The summer issue of FORUM suggests it can. Edited by Rachel Marks, Gawain Little and Sue Cox, and entitled ‘Pockets of Resistance: taking back control from within our education system’, the issue gathers together articles which consider certain kinds of refusal or delineate thinking and practices which, in the words of the Editorial, say no to ‘the status quo, to current policy and to ever more stringent and directed ways of being and doing emerging across learning and teaching’. In this issue, neophyte teachers act as agents of change. Early Years educators engage in ‘pocket-sized…hidden subversions…’ resisting policy demands they find to be egregious. Teachers in academies resist identifying as academy teachers, and hold fast to values which the academisation programme tries to drain of worth. Educators work to counter the gendered social norms that abet sexual harassment, and the curricular inadequacies that help perpetuate racist attitudes.
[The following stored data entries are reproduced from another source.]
Lemma entries_lookup (a b : backend_result) :
  (<[py "ccc" := b]> (<[py "gcc" := a]> (∅ : gmap (list N) backend_result)))
    !! py "gcc" = Some a
  /\ (<[py "ccc" := b]> (<[py "gcc" := a]> (∅ : gmap (list N) backend_result)))
       !! py "ccc" = Some b.
Proof.
  split.
  - rewrite lookup_insert_ne by (intros E; exact (key_gcc_ccc (eq_sym E))).
    apply lookup_insert_eq.
  - apply lookup_insert_eq.
Qed.

(** ** When success is reported *)

(** X6. In a run that returns, GCC is reported as a success exactly when its
    call came back with exit status 0, and the assembly reported is then its
    standard output as it is; what it wrote to standard error, and whatever
    CCC did afterwards, change nothing. *)
Theorem gcc_success_iff_exit_zero w data st temp_dir r :
  fst (compile_code w data st) = Returns r ->
  truthy (strip (get data (py "code") (py ""))) = true ->
  workspace w st = Some temp_dir ->
  exists o_a rest,
    launched (snd (compile_code w data st)) =
      launched st
        ++ (gcc_invocation (get data (py "opt") (py "-O0"))
              (path_join temp_dir (py "test.c")), o_a) :: rest
    /\ forall asm,
         r !! py "gcc" = Some (Success asm)
         <-> exists proc,
               o_a = Returns proc /\ returncode proc = 0%Z
               /\ stdout proc = asm.
Proof.
  intros Hr Hcode Hws.
  pose proof (returned_run_set_up w data st temp_dir r Hr Hcode Hws) as Hset.
  destruct (compile_code_paths w data st temp_dir Hset)
    as (a & o_a & o_c & Hoa & Ha1 & Ha2 & _ & Hp).
  cbv zeta in Hoa, Hp.
  assert (Ha : forall asm,
             a = Success asm
             <-> exists proc,
                   o_a = Returns proc /\ returncode proc = 0%Z
                   /\ stdout proc = asm).
  { intros asm.
    assert (Hnb : o_a <> Blocks)
      by (rewrite Hoa; apply (run_outcome_bounded _ 5); reflexivity).
    destruct o_a as [proc|e|]; [| |congruence].
    - rewrite (Ha2 proc eq_refl).
      destruct (returncode proc =? 0)%Z eqn:Erc.
      + apply Z.eqb_eq in Erc. split.
        * intros [= <-]. exists proc. auto.
        * intros (proc' & Hp' & _ & <-). apply returns_inj in Hp'.
          subst proc'. reflexivity.
      + apply Z.eqb_neq in Erc. split; [discriminate|].
        intros (proc' & Hp' & Hrc & _). apply returns_inj in Hp'.
        subst proc'. contradiction.
    - rewrite (Ha1 e eq_refl). split; [discriminate|].
      intros (proc & Hp' & _). discriminate. }
  exists o_a.
  destruct Hp as [(b & st' & H & Hl & _)
                 |[(proc & st' & _ & _ & H & Hl)
                  |(proc & o_p & o_d & b & st' & _ & _ & _ & H & Hl & _)]];
    rewrite H in Hr |- *; [|discriminate|];
    apply returns_inj in Hr; subst r; cbn [snd];
    eexists; (split; [exact Hl|]); intros asm;
    rewrite (proj1 (entries_lookup a b)), <- Ha;
    split; congruence.
Qed.

Lemma gcc_success_iff_exit_zero_witness :
  (fst (compile_code no_binary square_O2 fresh) =
     Returns (<[py "gcc" := Success gcc_asm]>
                (<[py "ccc" := Failure (py "Binary missing")]> ∅))
   /\ truthy (strip (get square_O2 (py "code") (py ""))) = true
   /\ workspace no_binary fresh = Some (py "/dev/shm/tmpk3x9q_ab"))
  /\ exists o_a rest,
       launched (snd (compile_code no_binary square_O2 fresh)) =
         launched fresh
           ++ (gcc_invocation (get square_O2 (py "opt") (py "-O0"))
                 (path_join (py "/dev/shm/tmpk3x9q_ab") (py "test.c")), o_a)
           :: rest
       /\ forall asm,
            (<[py "gcc" := Success gcc_asm]>
               (<[py "ccc" := Failure (py "Binary missing")]>
                  (∅ : gmap (list N) backend_result)))
              !! py "gcc" = Some (Success asm)
            <-> exists proc,
                  o_a = Returns proc /\ returncode proc = 0%Z
                  /\ stdout proc = asm.
Proof.
  assert (H1 : fst (compile_code no_binary square_O2 fresh) =
                 Returns (<[py "gcc" := Success gcc_asm]>
                            (<[py "ccc" := Failure (py "Binary missing")]> ∅)))
    by (vm_compute; reflexivity).
  assert (H2 : truthy (strip (get square_O2 (py "code") (py ""))) = true)
    by (vm_compute; reflexivity).
  assert (H3 : workspace no_binary fresh = Some (py "/dev/shm/tmpk3x9q_ab"))
    by (vm_compute; reflexivity).
  split; [auto|].
  exact (gcc_success_iff_exit_zero no_binary square_O2 fresh _ _ H1 H2 H3).
Defined.

(** X7. In a run that returns, CCC is reported as a success only after all
    four calls: CCC's call returned with exit status 0, the probe came back,
    the disassembler returned with exit status 0, and the assembly reported
    is the cleaned standard output of the disassembler. *)
Theorem ccc_success_means_disassembled w data st temp_dir r asm :
  fst (compile_code w data st) = Returns r ->
  truthy (strip (get data (py "code") (py ""))) = true ->
  workspace w st = Some temp_dir ->
  r !! py "ccc" = Some (Success asm) ->
  exists g proc o_p objdump_cmd dis,
    launched (snd (compile_code w data st)) =
      launched st
        ++ [g;
            (ccc_invocation w temp_dir (path_join temp_dir (py "test.c"))
               (path_join temp_dir (py "ccc_out")), Returns proc);
            (probe_invocation, o_p);
            (objdump_invocation objdump_cmd
               (path_join temp_dir (py "ccc_out")), Returns dis)]
    /\ returncode proc = 0%Z
    /\ returncode dis = 0%Z
    /\ asm = clean_disassembly (stdout dis).
Proof.
  intros Hr Hcode Hws Hasm.
  pose proof (returned_run_set_up w data st temp_dir r Hr Hcode Hws) as Hset.
  destruct (compile_code_paths w data st temp_dir Hset)
    as (a & o_a & o_c & _ & _ & _ & _ & Hp).
  cbv zeta in Hp.
  destruct Hp as [(b & st' & H & Hl & Hcase)
                 |[(proc & st' & _ & _ & H & Hl)
                  |(proc & o_p & o_d & b & st' & Hoc & Hrc & _ & H & Hl
                    & Hod & Hd1 & Hd2)]];
    rewrite H in Hr |- *; [|discriminate|];
    apply returns_inj in Hr; subst r;
    rewrite (proj2 (entries_lookup a b)) in Hasm.
  - destruct Hcase as [(e & _ & Hb)|[(proc & _ & _ & Hb)|(proc & _ & _ & Hb)]];
      congruence.
  - destruct o_d as [dis|e|]; [| |congruence].
    + pose proof (Hd2 dis eq_refl) as Hb.
      destruct (returncode dis =? 0)%Z eqn:Erc; [|congruence].
      apply Z.eqb_eq in Erc. subst o_c.
      eexists _, proc, o_p, _, dis. cbn [snd].
      split; [exact Hl|]. split; [exact Hrc|]. split; [exact Erc|].
      congruence.
    + pose proof (Hd1 e eq_refl). congruence.
Qed.

Lemma ccc_success_means_disassembled_witness :
  (fst (compile_code all_well square_O2 fresh) =
     Returns (<[py "gcc" := Success gcc_asm]>
                (<[py "ccc" := Success (TAB :: py "mov eax, 0")]> ∅))
   /\ truthy (strip (get square_O2 (py "code") (py ""))) = true
   /\ workspace all_well fresh = Some (py "/dev/shm/tmpk3x9q_ab")
   /\ (<[py "gcc" := Success gcc_asm]>
         (<[py "ccc" := Success (TAB :: py "mov eax, 0")]>
            (∅ : gmap (list N) backend_result)))
        !! py "ccc" = Some (Success (TAB :: py "mov eax, 0")))
  /\ exists g proc o_p objdump_cmd dis,
       launched (snd (compile_code all_well square_O2 fresh)) =
         launched fresh
           ++ [g;
               (ccc_invocation all_well (py "/dev/shm/tmpk3x9q_ab")
                  (path_join (py "/dev/shm/tmpk3x9q_ab") (py "test.c"))
                  (path_join (py "/dev/shm/tmpk3x9q_ab") (py "ccc_out")),
                Returns proc);
               (probe_invocation, o_p);
               (objdump_invocation objdump_cmd
                  (path_join (py "/dev/shm/tmpk3x9q_ab") (py "ccc_out")),
                Returns dis)]
       /\ returncode proc = 0%Z
       /\ returncode dis = 0%Z
       /\ TAB :: py "mov eax, 0" = clean_disassembly (stdout dis).
Proof.
  assert (H1 : fst (compile_code all_well square_O2 fresh) =
                 Returns (<[py "gcc" := Success gcc_asm]>
                            (<[py "ccc" := Success (TAB :: py "mov eax, 0")]>
                               ∅)))
    by (vm_compute; reflexivity).
  assert (H2 : truthy (strip (get square_O2 (py "code") (py ""))) = true)
    by (vm_compute; reflexivity).
  assert (H3 : workspace all_well fresh = Some (py "/dev/shm/tmpk3x9q_ab"))
    by (vm_compute; reflexivity).
  assert (H4 : (<[py "gcc" := Success gcc_asm]>
                  (<[py "ccc" := Success (TAB :: py "mov eax, 0")]>
                     (∅ : gmap (list N) backend_result)))
                 !! py "ccc" = Some (Success (TAB :: py "mov eax, 0")))
    by (vm_compute; reflexivity).
  split; [auto|].
  exact (ccc_success_means_disassembled all_well square_O2 fresh _ _ _
           H1 H2 H3 H4).
Defined.

(** X8. In a run that returns, when the fourth call, the disassembler's, has
    returned, CCC's entry is the cleaned listing for exit status 0, and for
    any other exit status the failure "Objdump failed: " followed by the
    disassembler's standard error text, which is therefore never empty. *)
Theorem ccc_entry_after_disassembly w data st temp_dir r inv dis :
  fst (compile_code w data st) = Returns r ->
  truthy (strip (get data (py "code") (py ""))) = true ->
  workspace w st = Some temp_dir ->
  launched (snd (compile_code w data st)) !! (length (launched st) + 3)%nat
    = Some (inv, Returns dis) ->
  r !! py "ccc" =
    Some (if (returncode dis =? 0)%Z
          then Success (clean_disassembly (stdout dis))
          else Failure (py "Objdump failed: " ++ stderr dis))
  /\ py "Objdump failed: " ++ stderr dis <> [].
Proof.
  intros Hr Hcode Hws Hcall. split; [|vm_compute; discriminate].
  pose proof (returned_run_set_up w data st temp_dir r Hr Hcode Hws) as Hset.
  destruct (compile_code_paths w data st temp_dir Hset)
    as (a & o_a & o_c & _ & _ & _ & _ & Hp).
  cbv zeta in Hp.
  destruct Hp as [(b & st' & H & Hl & _)
                 |[(proc & st' & _ & _ & H & Hl)
                  |(proc & o_p & o_d & b & st' & _ & _ & _ & H & Hl
                    & _ & _ & Hd2)]];
    rewrite H in Hr, Hcall; [|discriminate|];
    apply returns_inj in Hr; subst r; cbn [snd] in Hcall;
    rewrite Hl in Hcall; rewrite lookup_app_r in Hcall by lia;
    replace (length (launched st) + 3 - length (launched st))%nat
      with 3%nat in Hcall by lia;
    cbn [lookup list_lookup] in Hcall; [discriminate|].
  rewrite (proj2 (entries_lookup a b)). f_equal. apply Hd2. congruence.
Qed.
(** C3, amended: any number of tasks wait on one rate limit, resumed in any
    order, on a clock whose readings are binary64 values that do not go back.
    The stretch in which a task finds the gate open is the stretch in which
    it assigns [last_use], so no two tasks go through on one stale
    [last_use]; [last_use] is not behind any recorded reading; and of two
    tasks that have returned, one recorded a reading that is outside the
    interval opened by the reading of the other as [wait] tests it:
    [earlier + interval - later > 0] is false.  In values, for finite
    readings and sums: the later reading is not below the float sum of the
    earlier one and the interval. *)
Theorem acquisitions_spaced :
  forall r n t0 schedule g,
    low (to_float (interval r)) ->
    ticks t0 t0 = true ->
    match last_use r with
    | PyInt _ => True
    | PyFloat l => valid l = true /\ SFleb l t0 = true
    end ->
    gate_run schedule (gate_start r n t0) = Some g ->
    (forall j k tj tk,
       j <> k ->
       nth_error (tasks g) j = Some (Done tj) ->
       nth_error (tasks g) k = Some (Done tk) ->
       within (interval r) tj tk = false \/ within (interval r) tk tj = false)
    /\ (forall k t,
          nth_error (tasks g) k = Some (Done t) ->
          exists l, last_use (lock g) = PyFloat l /\ SFleb t l = true)
    /\ (forall j k tj tk,
          j <> k ->
          nth_error (tasks g) j = Some (Done tj) ->
          nth_error (tasks g) k = Some (Done tk) ->
          finite tj = true -> finite tk = true ->
          finite (SFadd prec emax tj (to_float (interval r))) = true ->
          finite (SFadd prec emax tk (to_float (interval r))) = true ->
          scaled (SFadd prec emax tj (to_float (interval r))) <= scaled tk
          \/ scaled (SFadd prec emax tk (to_float (interval r))) <= scaled tj).
Proof.
  intros r n t0 schedule g Li T0 Hl Hrun.
  apply ticks_iff in T0; destruct T0 as [V0 R0].
  assert (Hinv : gate_inv (interval r) g).
  { apply (gate_inv_run _ schedule Li (gate_start r n t0)); [|exact Hrun].
    unfold gate_inv, gate_start; cbn [lock tasks clock].
    split; [reflexivity|]; split; [exact V0|]; split; [exact R0|]; split; [exact Hl|].
    split.
    - intros k t H; apply nth_error_repeat_eq in H; discriminate.
    - intros j k tj tk _ H; apply nth_error_repeat_eq in H; discriminate. }
  destruct Hinv as (_ & _ & _ & _ & Hd & Hp); split; [|split].
  - exact Hp.
  - intros k t H; destruct (Hd k t H) as (_ & l & E & L & _); now exists l.
  - intros j k tj tk Hjk Hj Hk Fj Fk Sj Sk.
    destruct (Hd j tj Hj) as [Vj _]; destruct (Hd k tk Hk) as [Vk _].
    apply valid_low in Vj, Vk.
    destruct (Hp j k tj tk Hjk Hj Hk) as [W|W]; [left | right];
      now apply within_value.
Qed.

(** Two tasks on the rate limit of example.com. *)
Lemma acquisitions_spaced_witness :
  within (interval rate_example) (flt 10 0) (flt 11 0) = false
  \/ within (interval rate_example) (flt 11 0) (flt 10 0) = false.
Proof.
  eassert (R : gate_run two_tasks (gate_start rate_example 2 (flt 10 0)) = Some _)
    by (vm_compute; reflexivity).
  assert (L : low (to_float (interval rate_example))) by (vm_compute; discriminate).
  apply (proj1 (acquisitions_spaced rate_example 2 (flt 10 0) two_tasks _
                  L eq_refl Logic.I R) 0%nat 1%nat).
  - discriminate.
  - reflexivity.
  - reflexivity.
Defined.
Definition saveConfig (write_ok : bool) (c : t) : t :=
  if write_ok then
    let text := {| f_version := version (config c);
                   f_stocks := elements (stocks (config c)) c;
                   f_settings := settings (config c) |} in
    mk (config c) (arrays c) (nextArray c) (written c ++ [text])
       (announced c ++ [config c]) (shown c)
  else
    mk (config c) (arrays c) (nextArray c) (written c) (announced c)
       (shown c ++ [ErrorSaveFailed]).

(** [array.findIndex(p)]; [None] is [-1]. *)
Fixpoint findIndex {A} (p : A -> bool) (l : list A) : option nat :=
  match l with
  | [] => None
  | x :: rest => if p x then Some 0 else option_map S (findIndex p rest)
  end.

Definition addStock (write_ok : bool) (stock : StockConfig) (c : t) : t :=
  let a := stocks (config c) in
  let l := elements a c in
  let c1 :=
    match findIndex (fun s => bool_decide (code s = code stock)) l with
    | Some existingIndex =>
        match l !! existingIndex with
        | Some old => set_elements a (<[existingIndex := spread old stock]> l) c
        | None => c
        end
    | None => set_elements a (l ++ [stock]) c
    end in
  saveConfig write_ok c1.

(** [filter] makes a new array, and [this.config.stocks] is pointed at
    it. *)
Definition removeStock (write_ok : bool) (k : jsstring) (c : t) : t :=
  let l := List.filter (fun s => negb (bool_decide (code s = k)))
                       (elements (stocks (config c)) c) in
  let a := nextArray c in
  let c1 := mk {| version := version (config c); stocks := a;
                  settings := settings (config c) |}
               (<[a := l]> (arrays c)) (S a) (written c) (announced c) (shown c) in
  saveConfig write_ok c1.

Definition getStock (k : jsstring) (c : t) : option StockConfig :=
  List.find (fun s => bool_decide (code s = k)) (elements (stocks (config c)) c).

Definition getAllStocks (c : t) : list StockConfig :=
  elements (stocks (config c)) c.

Definition getEnabledStocks (c : t) : list StockConfig :=
  List.filter enabled (elements (stocks (config c)) c).

(** Truthiness of a value that came out of [JSON.parse]. *)
(** [JSON.parse] makes of a number written in the text the double
    nearest to it.  That double is zero exactly when the number is, in
    absolute value, at most half the least positive double (the tie
    goes to the even neighbour, which is 0), and it is greater than
    zero exactly when the number is above that bound. *)
Definition half_least_double : Q := 1 # (2 ^ 1075).

Definition is_zero (q : Q) : bool :=
  Qle_bool (- half_least_double) q && Qle_bool q half_least_double.

Definition gt_zero (q : Q) : bool := negb (Qle_bool q half_least_double).

Definition truthy (v : value) : bool :=
  match v with
  | JNull => false
  | JBool b => b
  | JNum q => negb (is_zero q)
  | JStr s => negb (is_empty s)
  | JArr _ | JObj _ => true
  end.

(** [stock.key || undefined] *)
Definition or_undefined (v : option value) : optional value :=
  match v with
  | Some x => if truthy x then Defined x else Undefined
  | None => Undefined
  end.

(** One element of the array through the [filter] and the [map] of
    [validateStocks]: [None] when the filter drops it. *)
Definition validated (stock : value) : option StockConfig :=
  if negb (truthy stock) then None
  else
    match prop stock (js "code"), prop stock (js "buyPrice"),
          prop stock (js "quantity"), prop stock (js "enabled") with
    | Some (JStr c), Some (JNum p), Some (JNum q), Some (JBool e) =>
        if Nat.leb 6 (length c) && gt_zero p && gt_zero q then
          Some {| code := c;
                  name := or_undefined (prop stock (js "name"));
                  buyPrice := p;
                  quantity := q;
                  enabled := e;
                  exchange := or_undefined (prop stock (js "exchange")) |}
        else None
    | _, _, _, _ => None
    end.

Definition validateStocks (stocks : value) : list StockConfig :=
  match stocks with
  | JArr items => omap validated items
  | _ => []
  end.

(** The [settings] of [loadDefaultConfig]. *)
Definition defaultSettings : value :=
  JObj [(js "updateInterval", JNum 20); (js "autoStart", JBool false);
        (js "showNotifications", JBool true); (js "priceAlertThreshold", JNum 5);
        (js "dataSourcePriority", JStr (js "sina"))].

(** [loadDefaultConfig]: a new object, with a new empty array. *)
Definition loadDefaultConfig (c : t) : PluginConfig * t :=
  let a := nextArray c in
  ({| version := js "1.0.0"; stocks := a; settings := defaultSettings |},
   mk (config c) (<[a := []]> (arrays c)) (S a) (written c) (announced c) (shown c)).

(** The configuration refers to an array that is there, and the arrays
    still to be made are not. *)
Definition well_formed (c : t) : Prop :=
  stocks (config c) < nextArray c /\
  is_Some (arrays c !! stocks (config c)).

End ConfigManager.

Module Examples.
Import StateManager.

Definition cfg0 : PluginConfig :=
  {| version := "1.0.0"; stocks := []; updateInterval := 20;
     autoStart := false; showNotifications := true; priceAlertThreshold := 5 |}.

(** start() went through: daemon up (promise 0), configuration pushed
    (promise 1), timer armed (handle 2), first poll under way (promise 3). *)
Definition running0 : t :=
  run [AddStateListener 7; AddUpdateListener 8; Start;
       Settle 0 (Fulfilled (Boolean true)); Settle 1 (Fulfilled Undefined)]
      (init cfg0).

(** start() failed: the daemon could not be started. *)
Definition errored0 : t :=
  run [AddStateListener 7; Start; Settle 0 (Fulfilled (Boolean false))] (init cfg0).

Definition snapshot (c : string) (cost profit : float) (on : bool) : StockData :=
  {| code := c; name := c; currentPrice := 0; buyPrice := 0; quantity := 0;
     profitAmount := profit; profitPercent := 0;
     marketValue := (cost + profit)%float; costBasis := cost;
     change := 0; changePercent := 0; lastUpdate := 0; enabled := on |}.

Definition stockA : StockData := snapshot "A" 1000 25 true.
Definition stockB : StockData := snapshot "B" 2000 (-50) true.
Definition stockC : StockData := snapshot "C" 500 10 false.


(** Host answers.  [obliging]: the worker that is told to stop dies of the
    signal.  [resentful]: it answers the signal by exiting with code 1. *)
Definition obliging : PythonClient.host_answer :=
  {| PythonClient.signal_sent := true;
     PythonClient.exit_event := Some (None, Some "SIGTERM");
     PythonClient.spawn_ok := true |}.
Definition resentful : PythonClient.host_answer :=
  {| PythonClient.signal_sent := true;
     PythonClient.exit_event := Some (Some 1%Z, None);
     PythonClient.spawn_ok := true |}.

(** JSON texts are written with ['] for the double quote. *)
Definition text (s : string) : Text.jsstring :=
  map (fun c => if (c =? 39)%N then Json.quote else c) (Text.js s).

(** The bytes of an ASCII text. *)
Definition bytes (s : string) : list byte :=
  map (fun c => match Byte.of_N c with Some b => b | None => x00 end) (text s).

Definition newline : list byte := [x0a].

(** A client whose worker is up. *)
Definition started0 : PythonClient.t :=
  PythonClient.run [PythonClient.StartDaemon obliging] (PythonClient.init 0).

Definition update1 : PythonClient.PythonCommand :=
  {| PythonClient.command := cmd_update; PythonClient.id := Text.js "cmd_1";
     PythonClient.timestamp := 0; PythonClient.payload := None |}.

(** One pushed message whose stock name is the character U+80A1, bytes
    E8 82 A1 in UTF-8; and the same bytes cut after E8. *)
Definition push_head : list byte := bytes "{'type':'data','data':[{'name':'" ++ [xe8].
Definition push_tail : list byte := [x82; xa1] ++ bytes "'}]}" ++ newline.
Definition push_whole : list byte := push_head ++ push_tail.

(** The worker exits with code 1 by itself, the restart delay runs out,
    [startDaemon()] is called from outside, and more time passes. *)
Definition crash_run : list PythonClient.event :=
  [PythonClient.Exit (Some 1%Z) None; PythonClient.Elapse 1000 obliging;
   PythonClient.StartDaemon obliging; PythonClient.Elapse 60000 obliging].


(** A configuration manager that holds the default configuration. *)
Definition manager0 : ConfigManager.t :=
  ConfigManager.mk
    {| ConfigManager.version := Text.js "1.0.0"; ConfigManager.stocks := 0;
       ConfigManager.settings := ConfigManager.defaultSettings |}
    {[ 0 := [] ]} 1 [] [] [].

Definition holding (c : string) (price : Q) : ConfigManager.StockConfig :=
  {| ConfigManager.code := Text.js c; ConfigManager.name := ConfigManager.Absent;
     ConfigManager.buyPrice := price; ConfigManager.quantity := 100;
     ConfigManager.enabled := true; ConfigManager.exchange := ConfigManager.Absent |}.

End Examples.

(** * Properties of the monitoring state machine *)

Section manager.
Import StateManager.

Lemma count_kind_app P ws1 ws2 :
  count_kind P (ws1 ++ ws2) = count_kind P ws1 + count_kind P ws2.
Proof. unfold count_kind. rewrite List.filter_app, length_app. reflexivity. Qed.

Lemma pending_await P k m :
  pending P (await k m) = pending P m + (if P k then 1 else 0).
Proof.
  unfold pending.
  change (awaited (await k m)) with (awaited m ++ [(fresh m, k)]).
  rewrite count_kind_app. f_equal.
  unfold count_kind; cbn. destruct (P k); reflexivity.
Qed.

Lemma take_awaited_count P p ws k rest :
  take_awaited p ws = Some (k, rest) ->
  count_kind P ws = count_kind P rest + (if P k then 1 else 0).
Proof.
  revert k rest. induction ws as [|[q k0] ws IH]; intros k rest H; cbn in H.
  - discriminate.
  - destruct (Nat.eqb q p).
    + inversion H; subst. unfold count_kind; cbn. destruct (P k); cbn; lia.
    + destruct (take_awaited p ws) as [[k' rest']|]; [|discriminate].
      inversion H; subst. specialize (IH _ _ eq_refl).
      unfold count_kind in *; cbn. destruct (P k0); cbn; lia.
Qed.

Lemma take_awaited_Forall (Q : nat * awaiting -> Prop) p ws k rest :
  take_awaited p ws = Some (k, rest) -> Forall Q ws -> Forall Q rest.
Proof.
  revert k rest. induction ws as [|[q k0] ws IH]; intros k rest H HF; cbn in H.
  - discriminate.
  - inversion HF; subst. destruct (Nat.eqb q p).
    + inversion H; subst. assumption.
    + destruct (take_awaited p ws) as [[k' rest']|]; [|discriminate].
      inversion H; subst. constructor; eauto.
Qed.

Lemma take_awaited_In p ws k rest :
  take_awaited p ws = Some (k, rest) -> In (p, k) ws.
Proof.
  revert k rest. induction ws as [|[q k0] ws IH]; intros k rest H; cbn in H.
  - discriminate.
  - destruct (Nat.eqb q p) eqn:E.
    + inversion H; subst. apply Nat.eqb_eq in E; subst. left; reflexivity.
    + destruct (take_awaited p ws) as [[k' rest']|]; [|discriminate].
      inversion H; subst. right; eauto.
Qed.

(** [handleStockData] touches the snapshot map, the summary and the
    listener log, and nothing else. *)
Lemma handleStockData_frame d m :
  state (handleStockData d m) = state m /\
  timer (handleStockData d m) = timer m /\
  awaited (handleStockData d m) = awaited m /\
  fresh (handleStockData d m) = fresh m /\
  calls (handleStockData d m) = calls m /\
  shown (handleStockData d m) = shown m.
Proof.
  unfold handleStockData.
  destruct (negb (isArray d)); [|destruct (throws d)]; cbn; auto 10.
Qed.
There’s a stone in the shoe, though. Or a thorn in the pocket. One contributor, John White, points out that, welcome and admirable as they are, such individual and local act of resistance against the status quo are not in themselves enough. A thorough-going collective challenge to the system is imperative. He argues it should be directed at the system’s Achilles heel: the utterly inadequate conception it holds of the desired aims of education. He quotes all the DfE has to say about the aims of the National Curriculum, ‘forty vapid words’ which he sets against the rich consideration given to the question of educational aims by educational philosophers—that endangered species—and the thoughtful and detailed articulation which underpins the new aims-based curriculum for Wales.
If education is all of a piece, talk about curriculum requires in the same breath talk about matters of pedagogy. The ‘what’ of teaching is bound in with the ‘how’, and with matters of assessment and student voices too. The summer issue touches on all these. It acknowledges the multi-faceted nature of ‘resistant’ education within the mainstream, and affirms the vitality as well as the necessity of that resistance.
But John White’s thorniest question remains. How can those who create their pockets of resistance justify the values that have led them into opposition? What makes those values good, or better at any rate than the values which inflect and animate the current system?
The beginning of such justification might base itself on three ideas. Firstly, that to learn is to recreate or reconstruct what we know of the world, not simply to receive a given world. Then, that human educability in any individual is limitless: we’re always learning and can always learn more. And thirdly that to be a teacher is to be made aware in particular ways of the infinite ethical responsibility each of us owes everyone else, and of the need to act in the light of this.
As far as I can tell, current policy emerges from an intellectual tradition (steeped in a set of values) which sets its face against such ideas. This tradition endorses the ‘banking’ or delivery model of teaching, the conviction that learning is mostly remembering and curriculum mainly core knowledge, a belief in fixed innate ‘ability’ and fealty to the selective educational structures which inevitably follow from that idea, a deep-seated distrust of teachers as professionals and of the rational exercise of pupils’ and students’ voices, and the commitment to ever-tighter ministerial control, not least via undemocratic mechanisms of school governance. The structures which embody education policy informed by this tradition, and the practices which this tradition upholds, inhibit rather than encourage education’s principle emancipatory power, the enabling of a mind to change itself.
Faced by this tradition’s manifest tenacity, its long endurance, resisting it can stale into routine: a conditioned reflex. Hence the benefit of a stone in the shoe, a thorn in the pocket. These unsettle, and make me think again. They remind me that resistance ultimately springs from wanting to say yes, not no. What I stand for—those valuables of the immaterial sort—compels my resistance more than what I stand against. The summer issue of FORUM offers reading by which to revitalise our reasons for saying no, and for saying yes.